Exercise input:
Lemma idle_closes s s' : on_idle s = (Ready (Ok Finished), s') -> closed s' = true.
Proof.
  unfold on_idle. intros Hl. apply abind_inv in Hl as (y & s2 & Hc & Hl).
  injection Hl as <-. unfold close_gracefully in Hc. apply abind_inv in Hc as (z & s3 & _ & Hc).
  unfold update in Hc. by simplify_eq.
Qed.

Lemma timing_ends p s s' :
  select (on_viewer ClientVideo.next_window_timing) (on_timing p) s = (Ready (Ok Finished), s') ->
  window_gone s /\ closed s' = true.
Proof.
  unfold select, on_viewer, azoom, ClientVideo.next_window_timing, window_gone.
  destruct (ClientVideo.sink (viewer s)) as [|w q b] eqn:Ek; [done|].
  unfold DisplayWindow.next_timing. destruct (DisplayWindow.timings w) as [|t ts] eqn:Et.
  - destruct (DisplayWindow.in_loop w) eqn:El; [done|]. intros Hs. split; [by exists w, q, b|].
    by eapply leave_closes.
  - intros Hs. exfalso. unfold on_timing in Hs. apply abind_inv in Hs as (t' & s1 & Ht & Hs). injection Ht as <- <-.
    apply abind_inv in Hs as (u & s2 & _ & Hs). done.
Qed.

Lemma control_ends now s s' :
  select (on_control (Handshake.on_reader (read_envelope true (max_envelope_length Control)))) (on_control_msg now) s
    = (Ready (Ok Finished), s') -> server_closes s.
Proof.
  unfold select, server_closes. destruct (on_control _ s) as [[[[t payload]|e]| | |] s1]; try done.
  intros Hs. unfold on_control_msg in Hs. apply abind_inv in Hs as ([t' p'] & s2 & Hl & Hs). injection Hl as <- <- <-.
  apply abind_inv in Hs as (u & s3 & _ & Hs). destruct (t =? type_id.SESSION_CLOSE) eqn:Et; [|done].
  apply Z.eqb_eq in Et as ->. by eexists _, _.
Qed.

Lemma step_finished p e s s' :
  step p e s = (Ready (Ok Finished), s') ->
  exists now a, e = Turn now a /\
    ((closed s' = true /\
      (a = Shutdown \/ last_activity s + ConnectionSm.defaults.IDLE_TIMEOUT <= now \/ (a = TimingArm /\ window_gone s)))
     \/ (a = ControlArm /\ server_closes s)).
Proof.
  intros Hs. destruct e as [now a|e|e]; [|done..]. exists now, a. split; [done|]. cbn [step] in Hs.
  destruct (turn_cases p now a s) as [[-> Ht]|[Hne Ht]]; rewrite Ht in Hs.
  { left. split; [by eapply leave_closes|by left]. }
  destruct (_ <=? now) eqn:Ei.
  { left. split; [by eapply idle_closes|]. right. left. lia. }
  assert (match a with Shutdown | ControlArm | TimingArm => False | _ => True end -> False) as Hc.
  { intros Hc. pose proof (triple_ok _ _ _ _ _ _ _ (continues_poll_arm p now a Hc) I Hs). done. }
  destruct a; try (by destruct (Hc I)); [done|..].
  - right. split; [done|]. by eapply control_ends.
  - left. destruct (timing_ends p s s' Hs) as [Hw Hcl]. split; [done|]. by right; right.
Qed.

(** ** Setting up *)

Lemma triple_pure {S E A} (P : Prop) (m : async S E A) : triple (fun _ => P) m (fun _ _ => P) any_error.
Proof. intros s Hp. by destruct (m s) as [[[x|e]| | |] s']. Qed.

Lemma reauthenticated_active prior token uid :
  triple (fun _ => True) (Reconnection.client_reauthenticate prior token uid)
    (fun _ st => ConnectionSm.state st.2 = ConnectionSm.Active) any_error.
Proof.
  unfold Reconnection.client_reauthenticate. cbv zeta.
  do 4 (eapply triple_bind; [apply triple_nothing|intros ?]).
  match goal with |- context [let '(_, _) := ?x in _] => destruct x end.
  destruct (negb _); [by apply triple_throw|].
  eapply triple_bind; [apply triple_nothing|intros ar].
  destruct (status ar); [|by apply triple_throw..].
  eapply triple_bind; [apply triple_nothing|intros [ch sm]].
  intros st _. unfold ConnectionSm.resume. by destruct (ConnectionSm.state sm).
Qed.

--

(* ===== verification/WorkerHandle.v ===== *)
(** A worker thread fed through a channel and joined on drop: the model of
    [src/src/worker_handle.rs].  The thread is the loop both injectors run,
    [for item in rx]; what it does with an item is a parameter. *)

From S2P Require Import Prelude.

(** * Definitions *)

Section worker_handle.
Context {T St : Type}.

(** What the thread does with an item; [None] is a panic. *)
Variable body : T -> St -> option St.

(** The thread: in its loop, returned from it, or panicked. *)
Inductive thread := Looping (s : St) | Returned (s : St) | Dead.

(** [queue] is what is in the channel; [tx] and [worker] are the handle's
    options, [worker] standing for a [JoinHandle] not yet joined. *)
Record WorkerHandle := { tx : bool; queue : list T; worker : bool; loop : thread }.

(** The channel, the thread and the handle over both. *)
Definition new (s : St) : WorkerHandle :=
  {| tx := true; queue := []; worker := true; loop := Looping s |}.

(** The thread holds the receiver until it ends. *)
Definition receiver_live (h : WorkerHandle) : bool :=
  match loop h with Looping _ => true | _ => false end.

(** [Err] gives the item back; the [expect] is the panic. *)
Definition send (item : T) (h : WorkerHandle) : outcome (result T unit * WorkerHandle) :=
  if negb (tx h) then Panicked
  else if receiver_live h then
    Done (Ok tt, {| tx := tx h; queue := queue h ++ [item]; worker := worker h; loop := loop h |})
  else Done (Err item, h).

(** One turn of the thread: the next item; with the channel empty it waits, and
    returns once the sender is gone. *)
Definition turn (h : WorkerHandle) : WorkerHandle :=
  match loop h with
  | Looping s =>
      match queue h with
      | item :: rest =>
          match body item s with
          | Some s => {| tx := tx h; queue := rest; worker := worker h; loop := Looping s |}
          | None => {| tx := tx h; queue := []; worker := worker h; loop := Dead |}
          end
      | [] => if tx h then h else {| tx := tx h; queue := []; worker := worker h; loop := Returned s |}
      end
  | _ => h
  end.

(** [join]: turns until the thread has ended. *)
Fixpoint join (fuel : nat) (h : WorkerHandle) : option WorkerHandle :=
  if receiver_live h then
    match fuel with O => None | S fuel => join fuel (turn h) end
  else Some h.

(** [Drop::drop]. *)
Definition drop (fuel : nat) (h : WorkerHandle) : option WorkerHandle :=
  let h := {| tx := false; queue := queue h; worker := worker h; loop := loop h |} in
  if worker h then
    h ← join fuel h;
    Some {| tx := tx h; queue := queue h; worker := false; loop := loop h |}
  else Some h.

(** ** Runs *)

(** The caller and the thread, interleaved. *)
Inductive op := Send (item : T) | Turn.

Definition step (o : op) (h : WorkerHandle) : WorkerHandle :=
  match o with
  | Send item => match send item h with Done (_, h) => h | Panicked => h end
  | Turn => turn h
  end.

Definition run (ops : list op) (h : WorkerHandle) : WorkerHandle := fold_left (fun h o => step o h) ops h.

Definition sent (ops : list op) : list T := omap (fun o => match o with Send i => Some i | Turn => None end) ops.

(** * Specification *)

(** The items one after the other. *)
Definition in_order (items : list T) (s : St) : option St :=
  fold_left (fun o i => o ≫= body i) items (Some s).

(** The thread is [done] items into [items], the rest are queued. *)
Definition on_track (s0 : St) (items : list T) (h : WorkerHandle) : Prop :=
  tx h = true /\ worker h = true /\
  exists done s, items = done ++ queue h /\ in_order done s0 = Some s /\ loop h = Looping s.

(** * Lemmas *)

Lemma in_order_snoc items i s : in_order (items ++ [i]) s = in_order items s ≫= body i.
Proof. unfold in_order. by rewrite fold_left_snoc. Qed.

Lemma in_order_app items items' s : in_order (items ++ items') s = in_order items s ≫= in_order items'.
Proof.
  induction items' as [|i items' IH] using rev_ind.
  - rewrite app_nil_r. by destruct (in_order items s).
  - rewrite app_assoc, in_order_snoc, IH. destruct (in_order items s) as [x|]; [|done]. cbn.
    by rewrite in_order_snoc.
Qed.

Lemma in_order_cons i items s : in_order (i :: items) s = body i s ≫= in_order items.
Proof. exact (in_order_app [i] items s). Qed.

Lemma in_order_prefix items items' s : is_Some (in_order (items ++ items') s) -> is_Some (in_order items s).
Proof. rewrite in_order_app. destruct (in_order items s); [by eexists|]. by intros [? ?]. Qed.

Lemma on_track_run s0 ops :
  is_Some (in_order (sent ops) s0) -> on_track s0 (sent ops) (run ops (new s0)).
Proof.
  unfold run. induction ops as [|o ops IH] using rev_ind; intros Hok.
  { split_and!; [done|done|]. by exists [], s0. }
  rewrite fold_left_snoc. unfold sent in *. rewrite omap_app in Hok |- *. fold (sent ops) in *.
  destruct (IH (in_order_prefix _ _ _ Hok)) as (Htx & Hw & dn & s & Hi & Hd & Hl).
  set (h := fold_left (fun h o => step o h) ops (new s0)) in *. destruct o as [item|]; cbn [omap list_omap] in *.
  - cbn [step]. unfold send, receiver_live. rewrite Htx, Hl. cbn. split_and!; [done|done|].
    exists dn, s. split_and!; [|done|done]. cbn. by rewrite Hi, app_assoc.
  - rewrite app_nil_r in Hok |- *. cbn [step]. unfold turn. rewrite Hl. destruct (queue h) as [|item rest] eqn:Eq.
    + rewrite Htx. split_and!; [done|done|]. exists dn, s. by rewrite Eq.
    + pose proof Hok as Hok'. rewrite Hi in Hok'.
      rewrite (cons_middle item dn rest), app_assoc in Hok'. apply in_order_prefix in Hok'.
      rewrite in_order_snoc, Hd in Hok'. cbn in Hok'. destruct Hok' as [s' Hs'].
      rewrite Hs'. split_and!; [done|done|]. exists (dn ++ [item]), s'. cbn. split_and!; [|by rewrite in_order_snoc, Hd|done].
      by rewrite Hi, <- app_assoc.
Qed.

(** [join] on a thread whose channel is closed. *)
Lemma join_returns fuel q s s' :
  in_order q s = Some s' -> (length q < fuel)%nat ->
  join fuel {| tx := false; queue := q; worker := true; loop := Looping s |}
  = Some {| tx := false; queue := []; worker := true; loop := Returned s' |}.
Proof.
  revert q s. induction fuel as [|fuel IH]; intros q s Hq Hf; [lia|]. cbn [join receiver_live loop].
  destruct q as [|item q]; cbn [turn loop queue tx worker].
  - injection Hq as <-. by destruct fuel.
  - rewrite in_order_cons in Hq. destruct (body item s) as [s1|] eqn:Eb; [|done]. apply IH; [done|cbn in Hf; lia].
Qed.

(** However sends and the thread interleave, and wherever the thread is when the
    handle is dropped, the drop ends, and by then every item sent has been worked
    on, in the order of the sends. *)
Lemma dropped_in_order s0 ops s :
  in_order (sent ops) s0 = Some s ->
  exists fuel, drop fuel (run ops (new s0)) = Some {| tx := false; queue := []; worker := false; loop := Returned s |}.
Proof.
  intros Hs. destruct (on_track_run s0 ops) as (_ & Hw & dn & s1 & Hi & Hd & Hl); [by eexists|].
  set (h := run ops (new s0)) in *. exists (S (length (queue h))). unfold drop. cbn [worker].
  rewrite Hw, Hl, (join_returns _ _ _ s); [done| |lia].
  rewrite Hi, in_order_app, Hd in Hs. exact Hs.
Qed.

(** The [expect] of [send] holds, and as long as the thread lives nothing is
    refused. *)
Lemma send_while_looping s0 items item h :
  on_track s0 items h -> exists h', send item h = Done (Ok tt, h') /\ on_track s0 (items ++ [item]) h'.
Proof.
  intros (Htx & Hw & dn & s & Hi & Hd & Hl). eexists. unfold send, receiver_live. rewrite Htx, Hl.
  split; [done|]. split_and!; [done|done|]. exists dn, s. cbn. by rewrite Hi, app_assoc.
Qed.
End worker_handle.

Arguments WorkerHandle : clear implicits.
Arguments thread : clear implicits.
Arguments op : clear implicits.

Exercise: Give the exact lines, and only those, from the line containing "Lemma idle_closes s" through the line containing "azoom, ClientVideo.next_window_timing, window_gone." in the entries above.

Result of this exercise:
Lemma idle_closes s s' : on_idle s = (Ready (Ok Finished), s') -> closed s' = true.
Proof.
  unfold on_idle. intros Hl. apply abind_inv in Hl as (y & s2 & Hc & Hl).
  injection Hl as <-. unfold close_gracefully in Hc. apply abind_inv in Hc as (z & s3 & _ & Hc).
  unfold update in Hc. by simplify_eq.
Qed.

Lemma timing_ends p s s' :
  select (on_viewer ClientVideo.next_window_timing) (on_timing p) s = (Ready (Ok Finished), s') ->
  window_gone s /\ closed s' = true.
Proof.
  unfold select, on_viewer, azoom, ClientVideo.next_window_timing, window_gone.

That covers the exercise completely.